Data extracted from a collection
━━━━━━━━━━━━━━━━━━━━
(** [check_buttons()] on its reads, from the counters [rc] (Record) and
    [tc] (SelectTrack): the returned value, [userInput] and the two
    counters after the call. *)
Definition check_buttons_reads (r : button_reads) (rc tc : Z)
    : bool * (Z * Z * Z) :=
  let userInput0 := 0 in
  let rc := if Bool.eqb (record_reset_read r) true then 0 else rc in
  let tc := if Bool.eqb (track_reset_read r) true then 0 else tc in
  let '(ui, rc, tc) :=
    if Bool.eqb (play_read r) false then (PLAY_CMD, rc, tc)
    else if Bool.eqb (record_read r) false
         then (RECORD_CMD, to_int (rc + 1), tc)
    else if Bool.eqb (track_read r) false
         then (TRACK_CMD, rc, to_int (tc + 1))
    else if Bool.eqb (yes_read r) false then (YES_CMD, rc, tc)
    else if Bool.eqb (no_read r) false then (NO_CMD, rc, tc)
    else if Bool.eqb (snake_read r) false then (SNAKE_CMD, rc, tc)
    else (userInput0, rc, tc) in
  (negb (ui =? 0), (ui, rc, tc)).

(** The reads of a call during which the levels [l] do not change. *)
Definition steady_reads (l : lines) : button_reads :=
  mkReads (record_line l) (track_line l) (play_line l) (record_line l)
          (track_line l) (yes_line l) (no_line l) (snake_line l).

(* ------------------------------------------------------------------ *)
(** ** Track regions *)

(** [get_start_mem_location(track)].  The last [if] is the last statement of
    the function: for any other track no [return] is reached. *)
Definition get_start_mem_location (track : Z) : option Z :=
  if track =? 1 then Some 1
  else if track =? 2 then Some 100
  else if track =? 3 then Some 200
  else if track =? 4 then Some 300
  else if track =? 5 then Some 400
  else if track =? 6 then Some 500
  else None.

(* ------------------------------------------------------------------ *)
(** ** Playback *)

(** The [switch (event_type)] of [play_track]. *)
Definition play_event (event_type : Z) (w : world) : world :=
  if event_type =? YES then yes (Serial_print "YES" w)
  else if event_type =? NO then no (Serial_print "NO" w)
  else if event_type =? SNAKE then snake (Serial_print "SNAKE" w)
  else if event_type =? END then Serial_print "END" w
  else Serial_print "Invalid event type!" w.

(** The [for] loop of [play_track] from position [pos] on.  [pos] grows by
    two in every turn, so [start + 100 - pos] turns are always enough. *)
Fixpoint play_from (fuel : nat) (start pos : Z) (w : world) : world :=
  match fuel with
  | O => w
  | S fuel' =>
      if pos <=? to_int (start + 99) then
        let event_delay := to_int (EEPROM_read w pos) in
        let event_type := EEPROM_read w (pos + 1) in
        let w := Serial_print_num event_delay
                   (Serial_print "event_delay: " w) in
        let event_delay := to_int (event_delay * 100) in
        let w := delay (to_ulong event_delay) w in
        let w := play_event event_type w in
        if event_type =? END then w
        else play_from fuel' start (to_int (pos + 2)) w
      else w
  end.

(** [play_track()].  The function is declared [boolean] and returns no
    value; its callers use none. *)
Definition play_track (w : world) : outcome :=
  let track := EEPROM_read w 0 in
  let w := Serial_print_num track (Serial_print "Playing track " w) in
  match get_start_mem_location track with
  | None => Undefined
  | Some start_mem_location =>
      let w := Serial_print_num start_mem_location
                 (Serial_print "start_mem_location: " w) in
      Returns (play_from 100 start_mem_location start_mem_location w)
  end.

(* ------------------------------------------------------------------ *)
(** ** Factory reset and start-up *)

(** The loop of [factory_reset] over [example_track_1] from index [i] on;
    it stops after the first byte equal to [END]. *)
Fixpoint store_example (i : Z) (bytes : list Z) (w : world) : world :=
  match bytes with
  | [] => w
  | b :: rest =>
      let w := EEPROM_write (1 + i) b w in
      if b =? END then w else store_example (i + 1) rest w
  end.

Definition factory_reset (w : world) : world :=
  let w := Serial_print "Factory Reset!!" w in
  let w := blink_led RED_LED_pin w in
  let w := blink_led GREEN_LED_pin w in
  let w := blink_led RED_LED_pin w in
  let w := blink_led GREEN_LED_pin w in
  let w := blink_led RED_LED_pin w in
  let w := blink_led GREEN_LED_pin w in
  let w := EEPROM_write 0 1 w in
  let w := store_example 0 example_track_1 w in
  wait_release w.

(** The check for a fresh chip at the start of [setup]. *)
Definition first_boot (w : world) : world :=
  if EEPROM_read w 1023 =? 255 then EEPROM_write 1023 0 (factory_reset w)
  else w.

(** The loop of [setup] that checks for a manual factory reset.
    [time_pressed] starts at 0 and the loop is left when it reaches 3, so
    three turns are enough. *)
Fixpoint manual_reset (fuel : nat) (time_pressed : Z) (w : world) : world :=
  match fuel with
  | O => w
  | S fuel' =>
      let (pressed, w) := check_buttons w in
      if pressed && (userInput w =? RECORD_CMD) then
        let w := delay 1000 (blink_led RED_LED_pin w) in
        let time_pressed := to_int (time_pressed + 1) in
        if time_pressed =? 3 then factory_reset w
        else manual_reset fuel' time_pressed w
      else w
  end.

(** [setup()], without the pin modes. *)
Definition setup (w : world) : world :=
  let w := Serial_print "OpenSnake Firmware Version 1.0" w in
  let w := digitalWrite 4 LOW w in
  let w := digitalWrite RED_LED_pin LOW w in
  let w := digitalWrite GREEN_LED_pin LOW w in
  let w := digitalWrite 7 LOW w in
  let w := first_boot w in
  let w := manual_reset 3 0 w in
  let track := EEPROM_read w 0 in
  let w := Serial_print_num track (Serial_print "Current track " w) in
  blink_track track w.
(** C1, in the form the code satisfies.  Under the library contract that
    [_analyze_paths] returns one name per path: for a selected file list of
    length [n] that is not empty, the graph cell runs to its end and its
    task dictionary holds one conversion task per file under the key
    [("convert_file-" + token, i)], bound to [_convert_file] with that file's
    path and name, and one metadata task under ["write-metadata-" + token]
    whose first argument is the list of the [n] conversion keys; it holds
    nothing else.  For an empty file list the cell raises [IndexError] in
    [_analyze_paths] and builds no dictionary. *)
Theorem C1_one_task_per_file {table metadata sortkey : Type}
    (X : externals table metadata sortkey) (s : settings)
    (paths : gset string)
    (Hnames : ∀ l fs, length (analyze_paths X l fs).2 = length l) :
  let files := select_files X s (get_fs X (INPUT_PATH s) "rb") paths in
  let n := length files in
  (n = 0 → run_step5 X s paths = Raised IndexError) ∧
  (0 < n →
   ∃ g, run_step5 X s paths = Returned g ∧ file_list g = files ∧
     let convert_name := "convert_file-" +:+ token g in
     let merge_key := KStr ("write-metadata-" +:+ token g) in
     (∀ i path, files !! i = Some path →
        ∃ name, name_list g !! i = Some name ∧
          dsk g !! KTup convert_name i =
            Some {| t_func := F_convert_file;
                    t_args := [VStr path; VStr name; VStr (OUTPUT_PATH s);
                               VFloat (frac_size (opts s)); VFs (fs g);
                               VList (VStr <$> cols g); VDict (dtypes g)] |}) ∧
     dsk g !! merge_key =
       Some {| t_func := F_write_metadata;
               t_args := [VList (VTuple convert_name <$> seq 0 n);
                          VFs (fs g); VStr (OUTPUT_PATH s)] |} ∧
     dom (dsk g)
       = list_to_set (KTup convert_name <$> seq 0 n) ∪ {[ merge_key ]} ∧
     size (dsk g) = n + 1).
Proof.
  cbv zeta. unfold run_step5.
  destruct (select_files X s (get_fs X (INPUT_PATH s) "rb") paths)
    as [|x l] eqn:Hfiles.
  - split; [done|]. cbn. lia.
  - split; [cbn; lia|]. intros _. exists (step5 X s paths).
    split; [done|]. split; [exact Hfiles|].
    rewrite <- Hfiles. exact (dsk_contents X s paths Hnames).
Qed.

(** C1, counterexample to the claim as written: in a directory without a
    day file the selected list is empty, and the cell ends with
    [IndexError]; there is no dictionary, hence no metadata task in one. *)
Lemma C1_empty_file_list_counterexample :
  select_files Demo.X Demo.settings0
    (get_fs Demo.X (INPUT_PATH Demo.settings0) "rb") Demo.no_days = [] ∧
  run_step5 Demo.X Demo.settings0 Demo.no_days = Raised IndexError ∧
  ¬ ∃ g, run_step5 Demo.X Demo.settings0 Demo.no_days = Returned g.
Proof.
  assert (H : run_step5 Demo.X Demo.settings0 Demo.no_days = Raised IndexError)
    by (vm_compute; reflexivity).
  split; [vm_compute; reflexivity|]. split; [exact H|].
  intros [g Hg]. rewrite H in Hg. discriminate Hg.
Qed.

(** ** Dependencies between the tasks *)

Lemma constant_args_literal :
  forallb literal_key (Dask.mentions (VList (VStr <$> columns))
                       ++ Dask.mentions (VDict column_dtypes)) = true.
Proof. vm_compute. reflexivity. Qed.

Section DependencyFacts.
Context {table metadata sortkey : Type}.
Context (X : externals table metadata sortkey).
Context (s : settings) (paths : gset string).

Local Abbreviation g := (step5 X s paths).
Local Abbreviation conversion :=
  (convert_task (OUTPUT_PATH s) (frac_size (opts s)) (fs (step5 X s paths))).

Lemma literal_key_not_in_dsk (k : key) :
  literal_key k = true → k ∉ dom (dsk g).
Proof.
  intros Ha. destruct k as [[|a r]|]; try discriminate Ha.
  rewrite elem_of_dom, dsk_lookup_string.
  case_decide as E; [|by intros [??]].
  injection E as -> _. discriminate Ha.
Qed.

Lemma string_key_in_dsk (k : string) :
  KStr k ∈ dom (dsk g) ↔ k = write_meta_name g.
Proof.
  rewrite elem_of_dom, dsk_lookup_string.
  case_decide; split; first [done | by intros [??]].
Qed.

Lemma tuple_key_in_dsk (c : string) (i : nat) :
  KTup c i ∈ dom (dsk g) ↔
    c = convert_file_name g ∧ i < length (zip (file_list g) (name_list g)).
Proof.
  rewrite elem_of_dom, dsk_lookup_tuple. case_decide as Hc.
  - destruct (zip _ _ !! i) as [[p n]|] eqn:Hi.
    + apply lookup_lt_Some in Hi. split; [done|]. by eexists.
    + apply lookup_ge_None in Hi. split; [by intros [??]|]. lia.
  - split; [by intros [??]|]. by intros [? _].
Qed.

Context (Hfresh : write_meta_name g ∉
                    OUTPUT_PATH s :: file_list g ++ name_list g).

Lemma convert_task_independent (path name : string) :
  path ∈ file_list g → name ∈ name_list g →
  Dask.get_dependencies (dsk g) (conversion path name) = ∅.
Proof.
  intros Hp Hn. apply set_eq. intros k.
  split; [|intros Hk; by apply not_elem_of_empty in Hk].
  unfold Dask.get_dependencies. rewrite elem_of_filter, elem_of_list_to_set.
  intros [Hdom Hk]. exfalso.
  change (k ∈ [KStr path; KStr name; KStr (OUTPUT_PATH s)]
            ++ (Dask.mentions (VList (VStr <$> columns))
            ++ Dask.mentions (VDict column_dtypes)) ++ []) in Hk.
  rewrite app_nil_r in Hk. apply elem_of_app in Hk as [Hk|Hk].
  - assert (∃ x, k = KStr x ∧ x ∈ OUTPUT_PATH s :: file_list g ++ name_list g)
      as (x & -> & Hx).
    { rewrite !elem_of_cons in Hk. destruct Hk as [->|[->|[->|Hk]]].
      - eexists. split; [done|]. right. apply elem_of_app. by left.
      - eexists. split; [done|]. right. apply elem_of_app. by right.
      - eexists. split; [done|]. by left.
      - by apply elem_of_nil in Hk. }
    apply string_key_in_dsk in Hdom. subst x. by apply Hfresh.
  - pose proof constant_args_literal as Hlit.
    rewrite forallb_forall in Hlit.
    eapply literal_key_not_in_dsk; [|done]. apply Hlit.
    by apply list_elem_of_In.
Qed.

Lemma merge_task_dependencies :
  Dask.get_dependencies (dsk g) (merge_task X s paths) =
    dom (dsk g) ∖ {[ KStr (write_meta_name g) ]}.
Proof.
  apply set_eq. intros k.
  unfold Dask.get_dependencies. rewrite elem_of_filter, elem_of_list_to_set.
  rewrite elem_of_difference, elem_of_singleton.
  change (mjoin (Dask.mentions <$> t_args (merge_task X s paths)))
    with (Dask.mentions (VList (VTuple (convert_file_name g)
                                  <$> seq 0 (length (file_list g))))
          ++ [] ++ [KStr (OUTPUT_PATH s)] ++ []).
  assert (Hm : ∀ l, Dask.mentions (VList (VTuple (convert_file_name g) <$> l))
                    = KTup (convert_file_name g) <$> l).
  { induction l as [|i l IH]; [done|]. cbn in *. by rewrite IH. }
  rewrite Hm. split.
  - intros [Hdom Hk]. split; [done|]. intros ->.
    apply elem_of_app in Hk as [Hk|Hk].
    + by apply list_elem_of_fmap in Hk as (? & ? & _).
    + apply list_elem_of_singleton in Hk.
      apply (f_equal (λ k, match k with KStr x => x | KTup x _ => x end)) in Hk.
      change (write_meta_name g = OUTPUT_PATH s) in Hk.
      apply Hfresh. rewrite Hk. by left.
  - intros [Hdom Hne]. split; [done|]. destruct k as [k|c i].
    + apply string_key_in_dsk in Hdom. by subst k.
    + apply tuple_key_in_dsk in Hdom as [-> Hi].
      apply elem_of_app. left. apply list_elem_of_fmap. exists i. split; [done|].
      apply elem_of_seq. rewrite length_zip in Hi. lia.
Qed.

End DependencyFacts.

Lemma depth_S (dsk : gmap key task) (fuel : nat) (k : key) :
  Dask.depth dsk (S fuel) k =
    match dsk !! k with
    | None => 0
    | Some t =>
        S (max_list (Dask.depth dsk fuel
                       <$> elements (Dask.get_dependencies dsk t)))
    end.
Proof. reflexivity. Qed.

Lemma max_list_const (c : nat) (l : list nat) :
  Forall (λ x, x = c) l → max_list l = if decide (l = []) then 0 else c.
Proof.
  induction 1 as [|x l -> _ IH]; [done|]. simpl. rewrite IH.
  case_decide; simpl; lia.
Qed.

(** C3. Provided the string arguments of the tasks ([OUTPUT_PATH], the paths
    and the names) are not themselves the metadata key, and
    [_analyze_paths] returns one name per path: a conversion task has no
    dependency in the graph; the metadata task depends on all [n]
    conversion tasks and on nothing else; the [Delayed] handed to
    [compute] is keyed on the metadata task, and that key is the only task
    of the graph no task depends on; the longest chain of dependencies has
    at most two tasks, and exactly two once there is one input file. *)
Theorem C3_fan_in_depth_two {table metadata sortkey : Type}
    (X : externals table metadata sortkey) (s : settings)
    (paths : gset string)
    (Hnames : ∀ l fs, length (analyze_paths X l fs).2 = length l)
    (Hfresh : write_meta_name (step5 X s paths) ∉
                OUTPUT_PATH s :: file_list (step5 X s paths)
                              ++ name_list (step5 X s paths)) :
  let g := step5 X s paths in
  let n := length (file_list g) in
  let sink := KStr (d_key (conversion_delayed g)) in
  let conv := KTup (convert_file_name g) in
  (∀ i, i < n →
     ∃ t, dsk g !! conv i = Some t ∧ t_func t = F_convert_file ∧
          Dask.get_dependencies (dsk g) t = ∅) ∧
  (∃ t, dsk g !! sink = Some t ∧ t_func t = F_write_metadata ∧
        Dask.get_dependencies (dsk g) t = list_to_set (conv <$> seq 0 n)) ∧
  sink = KStr (write_meta_name g) ∧
  layers (d_dask (conversion_delayed g)) !! d_key (conversion_delayed g)
    = Some (dsk g) ∧
  dom (dsk g) = list_to_set (conv <$> seq 0 n) ∪ {[ sink ]} ∧
  (∀ k, k ∈ dom (dsk g) →
     (k = sink ↔ ∀ k', ¬ Dask.depends (dsk g) k' k)) ∧
  (∀ fuel, 2 ≤ fuel →
     Dask.depth (dsk g) fuel sink ≤ 2 ∧
     (0 < n → Dask.depth (dsk g) fuel sink = 2)).
Proof.
  cbv zeta. set (g := step5 X s paths) in *.
  set (conv := KTup (convert_file_name g)).
  set (sink := KStr (d_key (conversion_delayed g))).
  assert (Hlen : length (name_list g) = length (file_list g)) by apply Hnames.
  assert (Hzip : length (zip (file_list g) (name_list g)) = length (file_list g)).
  { rewrite length_zip. lia. }
  assert (Hdom : dom (dsk g) =
                 list_to_set (conv <$> seq 0 (length (file_list g))) ∪ {[ sink ]}).
  { unfold g at 1. rewrite dsk_dom. fold g. by rewrite Hzip. }
  assert (Hmerge : Dask.get_dependencies (dsk g) (merge_task X s paths)
                   = list_to_set (conv <$> seq 0 (length (file_list g)))).
  { unfold g at 1. rewrite merge_task_dependencies by done. fold g.
    rewrite Hdom. apply set_eq. intros k.
    rewrite elem_of_difference, elem_of_union.
    rewrite elem_of_list_to_set, list_elem_of_fmap. split.
    - intros [[Hk|Hk] Hne]; [done|]. by exfalso.
    - intros (i & -> & Hi). split; [left; eauto|].
      intros Hk%elem_of_singleton. discriminate Hk. }
  assert (Hconv : ∀ i, i < length (file_list g) →
            ∃ t, dsk g !! conv i = Some t ∧ t_func t = F_convert_file ∧
                 Dask.get_dependencies (dsk g) t = ∅).
  { intros i Hi.
    destruct (lookup_lt_is_Some_2 (file_list g) i Hi) as [p Hp].
    destruct (lookup_lt_is_Some_2 (name_list g) i) as [m Hm].
    { by rewrite Hlen. }
    exists (convert_task (OUTPUT_PATH s) (frac_size (opts s)) (fs g) p m).
    split; [|split; [done|]].
    - unfold conv, g. rewrite dsk_lookup_tuple. fold g.
      rewrite decide_True by done.
      by erewrite (proj2 (lookup_zip_with_Some pair _ _ i (p, m))); eauto.
    - apply convert_task_independent; [done| |];
        by eapply list_elem_of_lookup_2. }
  assert (Hsink : dsk g !! sink = Some (merge_task X s paths))
    by apply dsk_lookup_merge.
  split; [done|]. split; [by exists (merge_task X s paths)|].
  split; [done|]. split; [apply lookup_singleton_eq|]. split; [done|]. split.
  - intros k Hk. split.
    + intros -> k' (t & Ht & Hdep).
      assert (k' ∈ dom (dsk g)) as Hk' by (apply elem_of_dom; eauto).
      rewrite Hdom, elem_of_union, elem_of_singleton in Hk'.
      destruct Hk' as [Hk'| ->].
      * apply elem_of_list_to_set, list_elem_of_fmap in Hk' as (i & -> & Hi).
        apply elem_of_seq in Hi. destruct (Hconv i) as (t' & Ht' & _ & Hno); [lia|].
        rewrite Ht in Ht'. injection Ht' as <-. rewrite Hno in Hdep.
        by apply not_elem_of_empty in Hdep.
      * rewrite Hsink in Ht. injection Ht as <-. rewrite Hmerge in Hdep.
        by apply elem_of_list_to_set, list_elem_of_fmap in Hdep as (? & ? & _).
    + intros Hnone. rewrite Hdom, elem_of_union, elem_of_singleton in Hk.
      destruct Hk as [Hk|Hk]; [|done]. exfalso.
      apply (Hnone sink). exists (merge_task X s paths). split; [done|].
      by rewrite Hmerge.
  - intros [|[|fuel]] Hfuel; try lia. clear Hfuel.
    rewrite depth_S, Hsink, Hmerge.
    rewrite (max_list_const 1).
    + case_decide as He; split; try lia. intros Hn. exfalso.
      apply fmap_nil_inv, elements_empty_inv in He.
      destruct (file_list g) as [|p l] eqn:Hl; [simpl in Hn; lia|].
      apply (not_elem_of_empty (C := gset key) (conv 0)). rewrite <- He.
      apply elem_of_list_to_set. simpl. by left.
    + apply Forall_fmap, Forall_forall. intros k Hk.
      apply elem_of_elements, elem_of_list_to_set, list_elem_of_fmap in Hk
        as (i & -> & Hi).
      apply elem_of_seq in Hi. destruct (Hconv i) as (t' & Ht' & _ & Hno); [lia|].
      unfold compose. by rewrite depth_S, Ht', Hno, elements_empty.
Qed.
━━━━━━━━━━━━━━━━━━━━
» **What needs to be done**
Look through the entries and return each line that has the word "gset" in it.

» **Written solution**
    (paths : gset string)
Context (s : settings) (paths : gset string).
    (paths : gset string)
      apply (not_elem_of_empty (C := gset key) (conv 0)). rewrite <- He.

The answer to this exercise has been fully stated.